TASK DIRECTIONS: A single figure is the whole answer: the number of lines in the records that contain "result".

EXTRACTED INFORMATION:

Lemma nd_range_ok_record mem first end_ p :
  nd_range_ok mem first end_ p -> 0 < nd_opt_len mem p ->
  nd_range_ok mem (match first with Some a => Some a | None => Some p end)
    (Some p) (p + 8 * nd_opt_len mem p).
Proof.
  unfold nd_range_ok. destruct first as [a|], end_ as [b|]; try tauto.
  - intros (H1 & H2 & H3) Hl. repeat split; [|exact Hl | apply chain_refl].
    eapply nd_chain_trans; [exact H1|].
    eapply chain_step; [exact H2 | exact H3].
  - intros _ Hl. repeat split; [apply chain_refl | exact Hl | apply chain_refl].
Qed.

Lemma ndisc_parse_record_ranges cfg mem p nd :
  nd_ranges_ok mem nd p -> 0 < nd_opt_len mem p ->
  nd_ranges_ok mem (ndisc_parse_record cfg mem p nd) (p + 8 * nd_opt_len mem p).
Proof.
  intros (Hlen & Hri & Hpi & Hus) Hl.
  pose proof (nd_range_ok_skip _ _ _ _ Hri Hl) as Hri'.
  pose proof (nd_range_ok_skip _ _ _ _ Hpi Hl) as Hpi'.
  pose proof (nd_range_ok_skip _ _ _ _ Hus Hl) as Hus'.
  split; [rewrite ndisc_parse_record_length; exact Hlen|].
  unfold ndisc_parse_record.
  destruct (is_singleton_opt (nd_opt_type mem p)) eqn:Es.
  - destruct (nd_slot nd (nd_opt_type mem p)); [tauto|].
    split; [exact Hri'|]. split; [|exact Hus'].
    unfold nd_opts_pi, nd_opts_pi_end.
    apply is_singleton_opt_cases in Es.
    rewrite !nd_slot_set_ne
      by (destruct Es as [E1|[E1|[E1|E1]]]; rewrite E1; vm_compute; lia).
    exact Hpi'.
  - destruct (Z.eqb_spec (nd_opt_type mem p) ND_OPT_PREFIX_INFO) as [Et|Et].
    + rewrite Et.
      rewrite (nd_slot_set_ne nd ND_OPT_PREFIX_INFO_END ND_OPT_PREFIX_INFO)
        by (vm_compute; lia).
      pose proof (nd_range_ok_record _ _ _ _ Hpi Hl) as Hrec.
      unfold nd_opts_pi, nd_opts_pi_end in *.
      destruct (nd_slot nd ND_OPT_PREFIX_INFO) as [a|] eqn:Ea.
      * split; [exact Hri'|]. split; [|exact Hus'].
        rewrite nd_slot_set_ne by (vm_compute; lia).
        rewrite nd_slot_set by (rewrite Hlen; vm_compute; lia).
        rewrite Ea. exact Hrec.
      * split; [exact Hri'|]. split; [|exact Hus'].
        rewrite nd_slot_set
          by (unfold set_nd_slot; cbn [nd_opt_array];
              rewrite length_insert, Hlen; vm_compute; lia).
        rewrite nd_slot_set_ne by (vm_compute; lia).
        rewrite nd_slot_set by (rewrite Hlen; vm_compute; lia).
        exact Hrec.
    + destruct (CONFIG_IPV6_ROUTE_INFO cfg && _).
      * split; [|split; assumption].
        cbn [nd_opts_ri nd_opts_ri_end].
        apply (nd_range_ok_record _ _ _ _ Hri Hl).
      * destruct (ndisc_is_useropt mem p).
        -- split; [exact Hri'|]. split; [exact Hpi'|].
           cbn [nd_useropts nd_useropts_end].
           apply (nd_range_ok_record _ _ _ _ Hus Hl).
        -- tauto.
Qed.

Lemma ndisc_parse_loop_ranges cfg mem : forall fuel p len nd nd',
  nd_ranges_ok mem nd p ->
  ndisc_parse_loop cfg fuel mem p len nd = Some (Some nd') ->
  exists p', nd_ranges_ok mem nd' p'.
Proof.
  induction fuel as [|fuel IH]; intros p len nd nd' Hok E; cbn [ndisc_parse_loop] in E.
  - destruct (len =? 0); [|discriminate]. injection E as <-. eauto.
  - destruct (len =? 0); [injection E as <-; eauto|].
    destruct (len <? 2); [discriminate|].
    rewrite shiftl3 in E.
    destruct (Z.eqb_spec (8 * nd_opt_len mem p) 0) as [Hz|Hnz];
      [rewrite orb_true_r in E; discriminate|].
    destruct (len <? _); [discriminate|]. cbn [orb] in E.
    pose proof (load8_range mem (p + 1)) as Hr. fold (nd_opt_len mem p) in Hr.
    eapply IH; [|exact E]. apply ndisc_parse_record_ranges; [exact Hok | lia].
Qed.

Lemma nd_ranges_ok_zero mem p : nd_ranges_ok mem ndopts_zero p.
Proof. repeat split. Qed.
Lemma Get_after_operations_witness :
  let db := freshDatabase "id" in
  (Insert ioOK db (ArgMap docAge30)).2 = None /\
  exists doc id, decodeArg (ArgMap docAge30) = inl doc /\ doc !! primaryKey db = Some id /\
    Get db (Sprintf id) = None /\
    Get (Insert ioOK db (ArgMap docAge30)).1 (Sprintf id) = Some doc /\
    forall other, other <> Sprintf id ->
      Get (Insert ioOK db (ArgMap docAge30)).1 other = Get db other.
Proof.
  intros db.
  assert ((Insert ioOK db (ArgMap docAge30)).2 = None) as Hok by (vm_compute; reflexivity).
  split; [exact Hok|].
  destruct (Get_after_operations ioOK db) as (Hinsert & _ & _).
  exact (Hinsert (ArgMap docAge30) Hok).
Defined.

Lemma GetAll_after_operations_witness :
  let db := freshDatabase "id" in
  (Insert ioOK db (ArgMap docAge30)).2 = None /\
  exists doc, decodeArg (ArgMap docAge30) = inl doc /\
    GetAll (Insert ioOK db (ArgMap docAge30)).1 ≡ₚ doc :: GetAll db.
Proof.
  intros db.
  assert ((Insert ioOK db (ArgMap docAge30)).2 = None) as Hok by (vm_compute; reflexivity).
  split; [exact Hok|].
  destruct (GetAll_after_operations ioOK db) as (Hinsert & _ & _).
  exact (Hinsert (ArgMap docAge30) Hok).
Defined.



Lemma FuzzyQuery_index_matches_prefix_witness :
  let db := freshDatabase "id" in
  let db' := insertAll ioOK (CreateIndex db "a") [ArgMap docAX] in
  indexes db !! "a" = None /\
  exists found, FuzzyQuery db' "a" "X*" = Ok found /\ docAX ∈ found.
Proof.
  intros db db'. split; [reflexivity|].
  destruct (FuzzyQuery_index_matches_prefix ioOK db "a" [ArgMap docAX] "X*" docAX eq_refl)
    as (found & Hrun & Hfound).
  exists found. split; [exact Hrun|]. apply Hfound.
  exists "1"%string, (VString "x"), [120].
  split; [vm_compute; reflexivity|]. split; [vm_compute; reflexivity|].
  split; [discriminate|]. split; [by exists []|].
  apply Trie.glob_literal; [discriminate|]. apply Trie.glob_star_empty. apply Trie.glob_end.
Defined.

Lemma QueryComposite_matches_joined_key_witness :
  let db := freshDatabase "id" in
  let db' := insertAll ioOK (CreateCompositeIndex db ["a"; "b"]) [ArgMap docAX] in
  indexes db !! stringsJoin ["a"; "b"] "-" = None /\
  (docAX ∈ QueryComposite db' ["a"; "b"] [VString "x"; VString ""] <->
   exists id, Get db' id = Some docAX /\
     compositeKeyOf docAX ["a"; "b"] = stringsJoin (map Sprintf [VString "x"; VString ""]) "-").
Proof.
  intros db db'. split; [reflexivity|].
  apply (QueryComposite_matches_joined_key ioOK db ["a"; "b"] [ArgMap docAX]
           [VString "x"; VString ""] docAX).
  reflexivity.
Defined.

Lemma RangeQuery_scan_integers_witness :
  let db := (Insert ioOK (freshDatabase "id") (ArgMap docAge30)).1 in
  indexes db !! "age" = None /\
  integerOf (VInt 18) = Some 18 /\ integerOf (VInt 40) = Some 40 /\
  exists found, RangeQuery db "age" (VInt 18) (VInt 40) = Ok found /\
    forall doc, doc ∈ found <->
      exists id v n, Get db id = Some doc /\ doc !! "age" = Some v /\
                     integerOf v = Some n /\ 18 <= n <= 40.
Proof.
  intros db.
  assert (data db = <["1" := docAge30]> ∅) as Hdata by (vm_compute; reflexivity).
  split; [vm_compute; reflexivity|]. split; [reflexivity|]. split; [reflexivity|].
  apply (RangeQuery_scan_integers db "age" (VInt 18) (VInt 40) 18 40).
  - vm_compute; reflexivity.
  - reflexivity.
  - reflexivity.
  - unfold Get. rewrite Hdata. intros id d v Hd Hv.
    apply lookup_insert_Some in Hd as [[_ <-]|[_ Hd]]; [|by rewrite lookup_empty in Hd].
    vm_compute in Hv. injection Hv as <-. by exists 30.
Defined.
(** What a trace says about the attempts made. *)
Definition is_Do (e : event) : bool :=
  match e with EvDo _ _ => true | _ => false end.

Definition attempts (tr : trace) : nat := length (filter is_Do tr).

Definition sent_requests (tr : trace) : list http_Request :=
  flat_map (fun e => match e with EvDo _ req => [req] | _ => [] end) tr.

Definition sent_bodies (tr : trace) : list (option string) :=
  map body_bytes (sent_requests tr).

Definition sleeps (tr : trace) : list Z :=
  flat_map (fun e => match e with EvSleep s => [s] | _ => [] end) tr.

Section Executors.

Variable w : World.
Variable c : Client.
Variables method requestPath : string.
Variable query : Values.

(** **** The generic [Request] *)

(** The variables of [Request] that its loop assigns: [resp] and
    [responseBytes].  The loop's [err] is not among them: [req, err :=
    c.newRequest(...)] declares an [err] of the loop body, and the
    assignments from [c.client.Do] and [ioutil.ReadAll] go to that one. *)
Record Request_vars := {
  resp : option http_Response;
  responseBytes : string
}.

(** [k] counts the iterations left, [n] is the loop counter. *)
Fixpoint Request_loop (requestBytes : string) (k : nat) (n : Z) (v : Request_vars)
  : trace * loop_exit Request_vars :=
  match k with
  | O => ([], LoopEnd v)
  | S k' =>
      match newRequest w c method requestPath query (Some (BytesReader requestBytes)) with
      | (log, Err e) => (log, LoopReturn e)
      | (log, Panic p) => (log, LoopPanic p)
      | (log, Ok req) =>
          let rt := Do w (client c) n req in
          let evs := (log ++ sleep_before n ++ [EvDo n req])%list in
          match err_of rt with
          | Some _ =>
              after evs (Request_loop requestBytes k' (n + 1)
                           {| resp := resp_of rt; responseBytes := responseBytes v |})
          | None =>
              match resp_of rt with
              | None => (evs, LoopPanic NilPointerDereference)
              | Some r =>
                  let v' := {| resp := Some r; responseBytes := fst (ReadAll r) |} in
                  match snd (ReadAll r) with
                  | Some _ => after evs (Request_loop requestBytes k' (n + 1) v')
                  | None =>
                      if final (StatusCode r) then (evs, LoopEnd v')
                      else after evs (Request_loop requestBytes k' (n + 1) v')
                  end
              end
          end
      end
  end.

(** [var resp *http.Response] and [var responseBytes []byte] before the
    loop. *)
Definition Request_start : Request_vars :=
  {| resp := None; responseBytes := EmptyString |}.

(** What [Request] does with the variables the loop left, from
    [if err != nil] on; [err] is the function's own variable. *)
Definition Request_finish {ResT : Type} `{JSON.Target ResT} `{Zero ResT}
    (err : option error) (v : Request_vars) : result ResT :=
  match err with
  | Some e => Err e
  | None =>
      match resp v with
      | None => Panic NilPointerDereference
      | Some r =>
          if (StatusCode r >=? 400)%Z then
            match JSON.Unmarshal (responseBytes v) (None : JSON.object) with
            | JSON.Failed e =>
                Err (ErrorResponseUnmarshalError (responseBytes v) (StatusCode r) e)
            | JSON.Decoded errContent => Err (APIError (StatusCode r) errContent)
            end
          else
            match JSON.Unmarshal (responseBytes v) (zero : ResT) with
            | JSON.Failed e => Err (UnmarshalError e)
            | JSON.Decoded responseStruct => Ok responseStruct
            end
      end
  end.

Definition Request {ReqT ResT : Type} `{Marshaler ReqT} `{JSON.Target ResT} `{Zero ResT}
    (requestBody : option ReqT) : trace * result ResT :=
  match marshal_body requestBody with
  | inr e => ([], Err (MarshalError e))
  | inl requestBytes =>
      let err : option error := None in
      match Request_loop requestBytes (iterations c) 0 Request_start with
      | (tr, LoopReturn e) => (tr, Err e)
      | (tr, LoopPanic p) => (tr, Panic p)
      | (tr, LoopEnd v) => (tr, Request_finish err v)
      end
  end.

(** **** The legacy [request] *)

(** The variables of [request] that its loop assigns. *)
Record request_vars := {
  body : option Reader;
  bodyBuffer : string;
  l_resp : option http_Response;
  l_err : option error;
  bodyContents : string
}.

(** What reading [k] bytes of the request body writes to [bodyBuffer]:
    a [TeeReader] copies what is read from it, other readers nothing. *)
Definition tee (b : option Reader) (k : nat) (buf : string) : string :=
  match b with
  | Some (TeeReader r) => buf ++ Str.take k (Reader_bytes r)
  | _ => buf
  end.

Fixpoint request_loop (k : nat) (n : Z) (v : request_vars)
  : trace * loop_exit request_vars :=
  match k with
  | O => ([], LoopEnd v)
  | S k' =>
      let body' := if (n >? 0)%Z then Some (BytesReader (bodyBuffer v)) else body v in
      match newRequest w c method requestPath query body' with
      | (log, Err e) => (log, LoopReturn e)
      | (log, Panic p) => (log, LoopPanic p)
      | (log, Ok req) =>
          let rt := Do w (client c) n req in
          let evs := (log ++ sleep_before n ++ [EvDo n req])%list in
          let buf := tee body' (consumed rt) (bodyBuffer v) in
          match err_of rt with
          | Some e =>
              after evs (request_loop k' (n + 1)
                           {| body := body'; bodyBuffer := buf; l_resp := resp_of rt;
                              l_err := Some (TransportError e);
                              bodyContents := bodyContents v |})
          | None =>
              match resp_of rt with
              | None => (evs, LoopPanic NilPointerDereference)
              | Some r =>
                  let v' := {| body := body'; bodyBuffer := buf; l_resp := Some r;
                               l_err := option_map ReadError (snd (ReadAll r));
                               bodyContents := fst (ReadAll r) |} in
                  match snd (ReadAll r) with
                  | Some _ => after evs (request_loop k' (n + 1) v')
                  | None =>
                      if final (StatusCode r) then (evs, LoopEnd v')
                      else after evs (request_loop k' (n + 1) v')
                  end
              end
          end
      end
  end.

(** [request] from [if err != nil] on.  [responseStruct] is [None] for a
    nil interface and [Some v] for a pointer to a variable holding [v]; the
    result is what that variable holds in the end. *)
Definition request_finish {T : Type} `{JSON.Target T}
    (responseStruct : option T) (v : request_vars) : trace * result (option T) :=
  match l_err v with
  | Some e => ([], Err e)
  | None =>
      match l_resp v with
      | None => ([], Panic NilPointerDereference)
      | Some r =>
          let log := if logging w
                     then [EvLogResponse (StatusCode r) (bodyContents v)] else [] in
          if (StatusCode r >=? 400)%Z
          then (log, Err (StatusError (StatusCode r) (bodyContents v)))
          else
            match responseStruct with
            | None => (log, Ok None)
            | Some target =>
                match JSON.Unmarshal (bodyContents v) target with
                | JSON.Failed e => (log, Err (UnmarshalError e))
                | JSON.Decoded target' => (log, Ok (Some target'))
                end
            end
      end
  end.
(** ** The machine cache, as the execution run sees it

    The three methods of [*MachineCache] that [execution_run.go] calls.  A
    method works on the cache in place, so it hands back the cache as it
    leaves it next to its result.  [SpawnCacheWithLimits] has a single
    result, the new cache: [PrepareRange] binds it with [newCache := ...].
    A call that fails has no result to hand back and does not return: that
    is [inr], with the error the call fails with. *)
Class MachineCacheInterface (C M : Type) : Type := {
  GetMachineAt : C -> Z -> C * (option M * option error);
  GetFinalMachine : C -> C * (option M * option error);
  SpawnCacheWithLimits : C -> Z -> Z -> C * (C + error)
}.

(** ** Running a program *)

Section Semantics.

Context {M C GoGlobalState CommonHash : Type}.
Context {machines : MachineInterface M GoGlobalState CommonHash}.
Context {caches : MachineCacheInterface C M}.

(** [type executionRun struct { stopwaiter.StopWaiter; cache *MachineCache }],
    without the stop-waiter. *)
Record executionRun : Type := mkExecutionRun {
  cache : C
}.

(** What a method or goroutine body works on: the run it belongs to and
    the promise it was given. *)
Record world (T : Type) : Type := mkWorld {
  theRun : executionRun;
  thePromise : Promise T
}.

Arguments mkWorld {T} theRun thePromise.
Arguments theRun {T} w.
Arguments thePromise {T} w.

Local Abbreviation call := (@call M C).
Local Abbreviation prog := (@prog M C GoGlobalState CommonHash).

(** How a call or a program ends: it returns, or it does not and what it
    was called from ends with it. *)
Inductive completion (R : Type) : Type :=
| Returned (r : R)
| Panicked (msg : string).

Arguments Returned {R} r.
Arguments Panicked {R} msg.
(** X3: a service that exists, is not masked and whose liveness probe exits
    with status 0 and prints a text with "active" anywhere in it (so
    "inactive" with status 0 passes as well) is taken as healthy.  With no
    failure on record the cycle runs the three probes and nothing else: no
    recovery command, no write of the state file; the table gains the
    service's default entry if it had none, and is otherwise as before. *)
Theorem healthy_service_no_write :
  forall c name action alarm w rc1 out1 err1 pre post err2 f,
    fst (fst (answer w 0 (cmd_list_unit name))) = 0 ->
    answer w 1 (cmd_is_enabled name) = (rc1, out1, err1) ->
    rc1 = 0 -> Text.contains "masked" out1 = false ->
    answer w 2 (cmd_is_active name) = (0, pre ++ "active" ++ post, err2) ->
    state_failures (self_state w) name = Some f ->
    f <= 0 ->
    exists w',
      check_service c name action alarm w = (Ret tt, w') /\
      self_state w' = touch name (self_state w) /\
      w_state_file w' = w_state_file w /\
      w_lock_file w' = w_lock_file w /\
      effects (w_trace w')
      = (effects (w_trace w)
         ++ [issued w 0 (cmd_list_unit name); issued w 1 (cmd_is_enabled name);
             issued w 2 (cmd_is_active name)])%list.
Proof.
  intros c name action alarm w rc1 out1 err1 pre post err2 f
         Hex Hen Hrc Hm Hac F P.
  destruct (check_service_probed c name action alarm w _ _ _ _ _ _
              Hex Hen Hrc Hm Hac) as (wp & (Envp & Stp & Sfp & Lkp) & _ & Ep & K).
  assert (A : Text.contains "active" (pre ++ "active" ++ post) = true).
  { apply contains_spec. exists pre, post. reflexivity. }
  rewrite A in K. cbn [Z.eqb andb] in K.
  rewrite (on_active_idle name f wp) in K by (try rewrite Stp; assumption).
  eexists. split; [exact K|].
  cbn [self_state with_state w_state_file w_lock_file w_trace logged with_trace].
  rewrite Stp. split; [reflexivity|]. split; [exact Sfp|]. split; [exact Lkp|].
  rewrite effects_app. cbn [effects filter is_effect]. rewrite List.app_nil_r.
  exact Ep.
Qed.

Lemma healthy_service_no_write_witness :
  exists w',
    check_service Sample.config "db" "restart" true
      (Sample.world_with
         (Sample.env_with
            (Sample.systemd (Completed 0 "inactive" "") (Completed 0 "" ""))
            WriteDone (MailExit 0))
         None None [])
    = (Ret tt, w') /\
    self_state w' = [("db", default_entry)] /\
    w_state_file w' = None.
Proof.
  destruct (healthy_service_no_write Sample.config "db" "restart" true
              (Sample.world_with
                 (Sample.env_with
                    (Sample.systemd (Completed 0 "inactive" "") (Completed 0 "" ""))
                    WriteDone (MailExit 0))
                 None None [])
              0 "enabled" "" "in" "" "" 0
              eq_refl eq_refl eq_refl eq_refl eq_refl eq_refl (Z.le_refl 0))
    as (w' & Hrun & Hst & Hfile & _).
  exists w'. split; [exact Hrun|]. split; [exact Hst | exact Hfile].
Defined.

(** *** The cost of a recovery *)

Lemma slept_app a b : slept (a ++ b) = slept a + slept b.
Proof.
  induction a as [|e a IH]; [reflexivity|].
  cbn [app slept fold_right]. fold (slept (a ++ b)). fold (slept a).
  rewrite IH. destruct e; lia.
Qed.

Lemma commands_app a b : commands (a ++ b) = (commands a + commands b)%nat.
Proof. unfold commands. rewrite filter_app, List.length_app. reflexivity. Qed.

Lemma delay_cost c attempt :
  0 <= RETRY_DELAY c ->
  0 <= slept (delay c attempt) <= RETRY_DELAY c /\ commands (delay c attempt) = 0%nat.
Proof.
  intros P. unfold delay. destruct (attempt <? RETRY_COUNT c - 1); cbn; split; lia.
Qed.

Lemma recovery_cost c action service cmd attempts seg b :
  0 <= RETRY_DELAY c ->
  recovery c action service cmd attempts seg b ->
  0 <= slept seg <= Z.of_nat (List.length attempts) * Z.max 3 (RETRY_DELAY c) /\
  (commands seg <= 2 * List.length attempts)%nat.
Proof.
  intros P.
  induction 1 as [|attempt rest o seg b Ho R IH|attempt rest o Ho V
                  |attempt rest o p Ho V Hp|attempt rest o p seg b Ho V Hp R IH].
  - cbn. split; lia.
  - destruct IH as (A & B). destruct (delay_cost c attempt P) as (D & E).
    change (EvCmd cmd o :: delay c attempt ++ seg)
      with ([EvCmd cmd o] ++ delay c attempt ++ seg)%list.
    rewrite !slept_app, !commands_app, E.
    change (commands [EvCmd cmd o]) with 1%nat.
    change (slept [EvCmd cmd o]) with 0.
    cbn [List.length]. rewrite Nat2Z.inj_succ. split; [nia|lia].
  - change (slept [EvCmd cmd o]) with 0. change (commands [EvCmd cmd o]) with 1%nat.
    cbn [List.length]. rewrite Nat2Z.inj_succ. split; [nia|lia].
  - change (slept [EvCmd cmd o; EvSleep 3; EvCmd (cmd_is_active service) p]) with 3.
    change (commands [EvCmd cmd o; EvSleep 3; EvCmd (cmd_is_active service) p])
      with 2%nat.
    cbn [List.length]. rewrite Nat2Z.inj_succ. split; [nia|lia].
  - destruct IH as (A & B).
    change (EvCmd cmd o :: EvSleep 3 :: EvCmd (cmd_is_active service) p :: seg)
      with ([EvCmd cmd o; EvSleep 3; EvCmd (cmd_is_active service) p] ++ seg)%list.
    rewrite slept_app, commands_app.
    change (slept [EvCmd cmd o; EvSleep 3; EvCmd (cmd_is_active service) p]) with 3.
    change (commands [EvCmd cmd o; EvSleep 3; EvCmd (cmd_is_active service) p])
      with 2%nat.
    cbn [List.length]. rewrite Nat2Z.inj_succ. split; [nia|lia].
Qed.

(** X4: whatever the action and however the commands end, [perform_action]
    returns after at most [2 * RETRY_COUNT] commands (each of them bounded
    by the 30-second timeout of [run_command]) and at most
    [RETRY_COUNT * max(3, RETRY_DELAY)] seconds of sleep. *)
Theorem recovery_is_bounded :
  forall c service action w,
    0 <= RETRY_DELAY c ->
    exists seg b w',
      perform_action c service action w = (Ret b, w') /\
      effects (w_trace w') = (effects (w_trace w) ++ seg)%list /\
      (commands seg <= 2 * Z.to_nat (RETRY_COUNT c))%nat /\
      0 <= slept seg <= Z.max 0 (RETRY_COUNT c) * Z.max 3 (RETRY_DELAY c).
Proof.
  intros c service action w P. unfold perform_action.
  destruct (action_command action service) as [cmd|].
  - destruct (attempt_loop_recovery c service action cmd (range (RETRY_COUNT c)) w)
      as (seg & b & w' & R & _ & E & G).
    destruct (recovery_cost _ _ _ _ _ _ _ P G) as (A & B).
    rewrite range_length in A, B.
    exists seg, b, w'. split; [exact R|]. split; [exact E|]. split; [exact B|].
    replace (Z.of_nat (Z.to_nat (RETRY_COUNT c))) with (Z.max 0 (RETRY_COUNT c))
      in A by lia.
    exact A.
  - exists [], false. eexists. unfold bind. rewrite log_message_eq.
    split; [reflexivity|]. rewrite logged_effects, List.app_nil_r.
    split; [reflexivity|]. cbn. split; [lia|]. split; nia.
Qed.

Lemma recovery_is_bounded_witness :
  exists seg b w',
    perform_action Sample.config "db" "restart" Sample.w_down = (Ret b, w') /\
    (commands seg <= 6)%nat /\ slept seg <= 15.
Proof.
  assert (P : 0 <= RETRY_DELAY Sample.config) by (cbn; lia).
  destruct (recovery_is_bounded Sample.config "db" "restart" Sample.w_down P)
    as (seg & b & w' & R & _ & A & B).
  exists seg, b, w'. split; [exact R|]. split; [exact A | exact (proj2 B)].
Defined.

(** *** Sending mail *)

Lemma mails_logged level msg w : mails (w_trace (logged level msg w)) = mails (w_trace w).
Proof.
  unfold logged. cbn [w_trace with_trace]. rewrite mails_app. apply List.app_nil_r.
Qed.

ANSWER TO THE PROBLEM: 7